O Centro Histórico de Porto Alegre possui uma área protegida por tombamento como

patrimônio cultural do país pelo Instituto do Patrimônio Histórico e Artístico Nacional (IPHAN)

desde novembro de 1999, denominada Sítio Histórico e que está intrinsecamente ligada à

própria origem da cidade. A região protegida compreende um espaço plano, a partir do Cais

Mauá, a Praça da Alfândega, considerada um dos sítios de ocupação mais remota da cidade,

um trecho em aclive, Rua General Câmara, conhecida popularmente como Rua da Ladeira

que se estende até a Praça da Matriz e quarteirões adjacentes.
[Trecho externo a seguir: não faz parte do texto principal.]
(** C4 as stated fails: the curvature is forced to 0 and the blended
    stepsize is 1.5 * (1 - 2/4) = 0.75, but the second line search rejects
    it and [Update] returns 0.375. *)
Lemma Update_zero_curvature_shrunk :
  exists (st1 st2 st' : up_store mat1) (decay : Q),
    call_Backtracking 1 (quadratic 2 4) flat_start 0 3 = Ok st1 /\
    Update_blend 1 (quadratic 2 4) flat_start 0 2 3 = Ok (st2, 0, decay) /\
    Update 1 (quadratic 2 4) flat_start 0 2 3 false = Ok st' /\
    up_stepSize st1
    * (1 - to_double 2 / to_double (NumFunctions (quadratic 2 4))) == 3 # 4 /\
    up_stepSize st' == 3 # 8 /\
    ~ up_stepSize st'
      == up_stepSize st1
         * (1 - to_double 2 / to_double (NumFunctions (quadratic 2 4))).
Proof.
  eexists. eexists. eexists. eexists.
  split; [vm_compute; reflexivity|].
  split; [vm_compute; reflexivity|].
  split; [vm_compute; reflexivity|].
  split; [reflexivity|]. split; [reflexivity|]. discriminate.
Qed.

(** In that run the blended stepsize is the smoothed one. *)
Lemma Update_zero_curvature_witness :
  exists (st1 st2 : up_store mat1) (decay : Q),
    call_Backtracking 1 (quadratic 2 4) flat_start 0 3 = Ok st1 /\
    Update_blend 1 (quadratic 2 4) flat_start 0 2 3 = Ok (st2, 0, decay) /\
    0 == 0 /\
    up_stepSize st2
    == up_stepSize st1
       * (1 - to_double 2 / to_double (NumFunctions (quadratic 2 4))).
Proof.
  edestruct (@Update_zero_curvature mat1 _ (quadratic 2 4) 0%nat 2%nat
               3%nat 1%nat flat_start) as (_ & X & _).
  - vm_compute; reflexivity.
  - vm_compute; reflexivity.
  - reflexivity.
  - eexists. eexists. eexists.
    split; [vm_compute; reflexivity|].
    split; [vm_compute; reflexivity|].
    split; [reflexivity | exact X].
Defined.

(** A run of [Update] over three samples with different gradients: the
    sample variance written is 1/2. *)
Lemma Update_sampleVariance_nonneg_witness :
  exists st' : up_store mat1,
    Update 0 (shifted 10) noisy_start 0 4 3 false = Ok st' /\
    0 <= up_sampleVariance st' /\ up_sampleVariance st' == 1 # 2.
Proof.
  eexists. split; [vm_compute; reflexivity|]. split; [|reflexivity].
  apply (@Update_sampleVariance_nonneg mat1 _ (shifted 10) 0%nat 4%nat 3%nat
           ArmaLaws_mat1 0%nat noisy_start) with (reset := false).
  vm_compute; reflexivity.
Defined.
(** * wizardhat/plot/plot.py: the [Lines] live plot

    A shallow embedding of the [Lines] class of [wizardhat/plot/plot.py]:
    a forwarder thread ([_get_new_samples]) copies the most recent samples
    of a [data.Data] object into a callback for the bokeh document, and the
    server's cooperative loop runs that callback ([_update]), which streams
    the samples into the [ColumnDataSource] behind the line plots.

    The methods of [Lines] are translated statement by statement into a
    state-and-exception monad over the attributes of [self].  What the file
    imports (bokeh's [ColumnDataSource], [Server], document and palettes,
    tornado's loop, [threading.Thread], and the [data.Data] object it is
    handed) is not part of the file; each is modelled from the
    specification's collaborator contracts, and marked as such.

    Lines 75-76 of the file, which are to build the dictionary the source is
    made of, do not make a statement as they stand (the [for] clause is
    commented out), so the constructor cannot run and is not modelled.
    Every method is modelled as it is written, on an object whose
    attributes are given. *)

From Stdlib Require Import ZArith QArith Lia Ascii String.
From stdpp Require Import base option list gmap strings fin_maps.

Set Default Proof Using "Type".
Local Open Scope string_scope.
Local Open Scope list_scope.
Local Open Scope nat_scope.

(** ** Exceptions and results *)

Inductive exn : Type :=
  | AttributeError
  | KeyError
  | IndexError
  | ValueError
  | RuntimeError.

Inductive result (A : Type) : Type :=
  | Ok (a : A)
  | Raise (e : exn).
Arguments Ok {A} a.
Arguments Raise {A} e.

(** ** The column data source *)

Module ColumnDataSource.
Section Columns.
Context {V : Type}.

(** Modelled from the spec: bokeh's [ColumnDataSource] is not part of the
    file.  It is "a data source bound to visual elements" holding one
    ordered sequence per column name. *)
Definition t : Type := gmap string (list V).

(** Modelled from the spec: the eviction of bokeh's [stream], "evicts from
    the front until the window length constraint holds".  One entry is
    dropped from the front for as long as the window is longer than
    [rollover]. *)
Fixpoint evict (rollover : nat) (w : list V) : list V :=
  match w with
  | [] => []
  | _ :: w' => if decide (length w ≤ rollover) then w else evict rollover w'
  end.

(** Modelled from the spec: bokeh's [ColumnDataSource.stream(new_data,
    rollover)], the "streaming-append primitive", is not part of the file.
    It "appends the batch's values to each channel's window and evicts from
    the front until the window length constraint holds".  The spec is silent
    on a batch whose names are not exactly those of the columns; the model
    refuses it and leaves the source as it was, rather than make up a window
    or leave one without values. *)
Definition stream (new_data : gmap string (list V)) (rollover : nat)
    (src : t) : result t :=
  if decide (dom new_data = dom src)
  then Ok (map_zip_with (λ w vs, evict rollover (w ++ vs)) src new_data)
  else Raise ValueError.
End Columns.
Arguments t : clear implicits.
End ColumnDataSource.

(** ** The data object *)

Module Data.
Section Data.
Context {V : Type}.

(** Modelled from the spec: the [data.Data] object handed to [Lines] is not
    part of the file.  It must expose "a mapping-like container of named
    channel columns" ([data]), "a fixed set of channel names" ([ch_names]),
    "a most recent samples view keyed by channel name" ([last_samples]) and
    "a readiness signal with wait()/clear() semantics" ([updated]).  The
    two containers are structured arrays of one dtype: a sequence of rows,
    each row holding one value per field name of [dtype_names]. *)
Record t : Type := mk {
  dtype_names : list string;
  ch_names : list string;
  data : list (string → V);
  last_samples : list (string → V);
  updated : bool
}.

(** Modelled from the spec: [arr[name]] on a structured array, the column of
    a field of the dtype; a name that is no field is an error. *)
Definition getitem (names : list string) (arr : list (string → V))
    (name : string) : result (list V) :=
  if decide (name ∈ names) then Ok ((λ r, r name) <$> arr)
  else Raise ValueError.

(** Modelled from the spec: [updated.clear()] of the readiness signal. *)
Definition clear (d : t) : t :=
  {| dtype_names := dtype_names d; ch_names := ch_names d; data := data d;
     last_samples := last_samples d; updated := false |}.

(** Modelled from the spec: the data source stores new samples and sets
    the readiness signal. *)
Definition produce (smp : list (string → V)) (d : t) : t :=
  {| dtype_names := dtype_names d; ch_names := ch_names d; data := data d;
     last_samples := smp; updated := true |}.
End Data.
Arguments t : clear implicits.
End Data.

(** ** Figures, documents, server and thread *)

(** [p.line(x=.., y=.., alpha=.., line_width=.., color=.., source=..)]; the
    source of every line is the one [ColumnDataSource] of the object, so a
    line names its two columns only. *)
Record Line : Type := {
  line_x : string;
  line_y : string;
  line_alpha : Q;
  line_width : Z;
  line_color : string
}.

Record Figure : Type := {
  plot_height : Z;
  tools : string;
  x_axis_type : string;
  y_axis_location : string;
  y_range : Z * Z;
  x_range_follow : string;
  x_range_follow_interval : Z;
  x_range_range_padding : Z;
  yaxis_axis_label : string;
  background_fill_color : string;
  renderers : list Line
}.

(** [gridplot(children, toolbar_location=.., plot_width=..)] *)
Record Grid : Type := {
  children : list (list Figure);
  toolbar_location : string;
  grid_plot_width : Z
}.

(** Modelled from the spec: the document of one connected viewer, the
    "render context", is bokeh's.  It holds the roots added to it, a title
    and the callbacks scheduled "on the next iteration" of the loop; a
    callback [partial(self._update, data_dict)] is kept as its [data_dict]. *)
Record Document (V : Type) : Type := {
  roots : list Grid;
  title : string;
  next_tick_callbacks : list (gmap string (list V))
}.
Arguments roots {V} d.
Arguments title {V} d.
Arguments next_tick_callbacks {V} d.

(** Modelled from the spec: the document the server makes for a session,
    with bokeh's title for a new document and nothing else. *)
Definition new_document {V : Type} : Document V :=
  {| roots := []; title := "Bokeh Application"; next_tick_callbacks := [] |}.

(** Modelled from the spec: what the "layout/composition primitives" and the
    "schedule on next iteration" primitive leave in a document once bokeh
    has accepted the call.  Whether it accepts a root is the check of the
    interface [Bokeh] below. *)
Definition add_root {V : Type} (g : Grid) (d : Document V) : Document V :=
  {| roots := roots d ++ [g]; title := title d;
     next_tick_callbacks := next_tick_callbacks d |}.

Definition set_title {V : Type} (s : string) (d : Document V) : Document V :=
  {| roots := roots d; title := s;
     next_tick_callbacks := next_tick_callbacks d |}.

Definition add_next_tick_callback {V : Type} (cb : gmap string (list V))
    (d : Document V) : Document V :=
  {| roots := roots d; title := title d;
     next_tick_callbacks := next_tick_callbacks d ++ [cb] |}.

Definition clear_next_tick_callbacks {V : Type} (d : Document V) : Document V :=
  {| roots := roots d; title := title d; next_tick_callbacks := [] |}.

(** Modelled from the spec: the checks of the rendering framework.  The
    spec names no failure of the layout primitives and leaves "rendering
    framework errors" to the framework; what bokeh checks when a property
    is set, a line is added to a figure or a root to a document, and what
    it raises then, is taken as given.  [None] is a call bokeh accepts.
    - [check_background]: the value assigned to [background_fill_color];
    - [check_line]: the arguments of [p.line], against the columns of the
      source the line draws;
    - [check_root]: the grid made by [gridplot] and added with [add_root]
      to the document at the given position among the documents; with the
      exception comes whether the refused grid is left among the roots of
      the document all the same. *)
Class Bokeh (V : Type) : Type := {
  check_background : string → option exn;
  check_line : gmap string (list V) → Line → option exn;
  check_root : list (Document V) → nat → Grid → option (exn * bool)
}.

(** Callbacks handed to the loop itself with [io_loop.add_callback]. *)
Inductive loop_callback : Type :=
  | server_show (route : string).

(** Modelled from the spec: bokeh's [Server], "an addressable server
    abstraction accepting a per-connection setup callback", with its
    "cooperative loop".  [applications] lists the routes served (the one
    application of every route is [_app_manager]); [sessions] holds the
    document of every viewer that has connected, oldest first. *)
Record Server (V : Type) : Type := {
  applications : list string;
  server_started : bool;
  io_loop_callbacks : list loop_callback;
  io_loop_running : bool;
  sessions : list (Document V)
}.
Arguments applications {V} s.
Arguments server_started {V} s.
Arguments io_loop_callbacks {V} s.
Arguments io_loop_running {V} s.
Arguments sessions {V} s.

(** [threading.Thread(target=self._get_new_samples)]; a thread whose target
    raises is finished. *)
Record Thread : Type := {
  target : string;
  thread_started : bool;
  thread_finished : bool
}.

(** Calls made into the server, its loop and the thread, oldest first. *)
Inductive call : Type :=
  | call_server_start
  | call_io_loop_add_callback (cb : loop_callback)
  | call_thread_start
  | call_io_loop_start
  | call_server_show (route : string).

Global Instance exn_eq_dec : EqDecision exn.
Proof. solve_decision. Defined.
Global Instance loop_callback_eq_dec : EqDecision loop_callback.
Proof. solve_decision. Defined.
Global Instance call_eq_dec : EqDecision call.
Proof. solve_decision. Defined.
Definition random_choices (population : str) (k : Z) : M (list ascii) :=
  choices_loop population (Z.to_nat k).

(** [random.randint(a, b)]: an integer between [a] and [b], both
    included; an empty range raises [ValueError]. *)
Definition random_randint (a b : Z) : M Z :=
  if b + 1 - a <=? 0 then raise ValueError
  else i ← random_index (Z.to_nat (b + 1 - a)); mret (a + Z.of_nat i).

(** [open(path, 'w')] creates or truncates the file; the handle is
    modelled by the path.  [f.write(s)] appends to it.  Two idealisations:
    a file is known by the string it was opened with, so two spellings of
    one path are two keys; and once the file is open, writing to it and
    closing it succeed. *)
Definition open_w (path : str) : M str := λ w,
  match open_error w path with
  | Some e => (Raise e, w)
  | None => (Ok path, set_files (<[path:=[]]> (files w)) w)
  end.

Definition file_write (f : str) (s : str) : M unit := λ w,
  (Ok tt, set_files (<[f:=default [] (files w !! f) ++ s]> (files w)) w).

Definition plt (c : plt_call) : M unit := λ w,
  (Ok tt, set_figure (figure w ++ [c]) w).

(** ** The script *)

Definition generate_dna_sequence (length : Z) : M str :=
  picks ← random_choices (lit "ACGT") length;
  mret (join_chars picks).

Definition insert_name (seq name : str) : M str :=
  pos ← random_randint 0 (Z.of_nat (length seq));
  mret (slice_until seq pos ++ name ++ slice_from seq pos).

Definition save_fasta (file_name seq_id description seq_with_name : str) : M unit :=
  f ← open_w file_name;
  file_write f (lit ">" ++ seq_id ++ lit " " ++ description ++ nl);;
  file_write f (seq_with_name ++ nl).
Ambas as praças possuem ao

seu redor várias edificações inventariadas e tombadas como o Memorial do Estado do Rio

Grande do Sul, Museu de Arte do Rio Grande do Sul, Centro Cultural Santander, Museu de

Comunicação Social José da Costa, Clube do Comércio e o Cinema Imperial, na Praça da

Alfândega. O Palácio Piratini, Memorial do Legislativo, Solar dos Câmara, Pinacoteca Ruben

Berta, Teatro São Pedro, Memorial do Ministério Público e Biblioteca Pública do Estado, na

Praça da Matriz (Praça Marechal Deodoro). Até a época do tombamento do sitio pelo IPHAN,

não havia uma ação governamental efetiva integrada para a preservação desses espaços

públicos.

Apesar de sua importância histórica, arqueológica, urbanística, paisagística e cultural, a área

não recebeu nas últimas décadas o tratamento adequado para sua manutenção e a

preservação de suas características físico-espaciais.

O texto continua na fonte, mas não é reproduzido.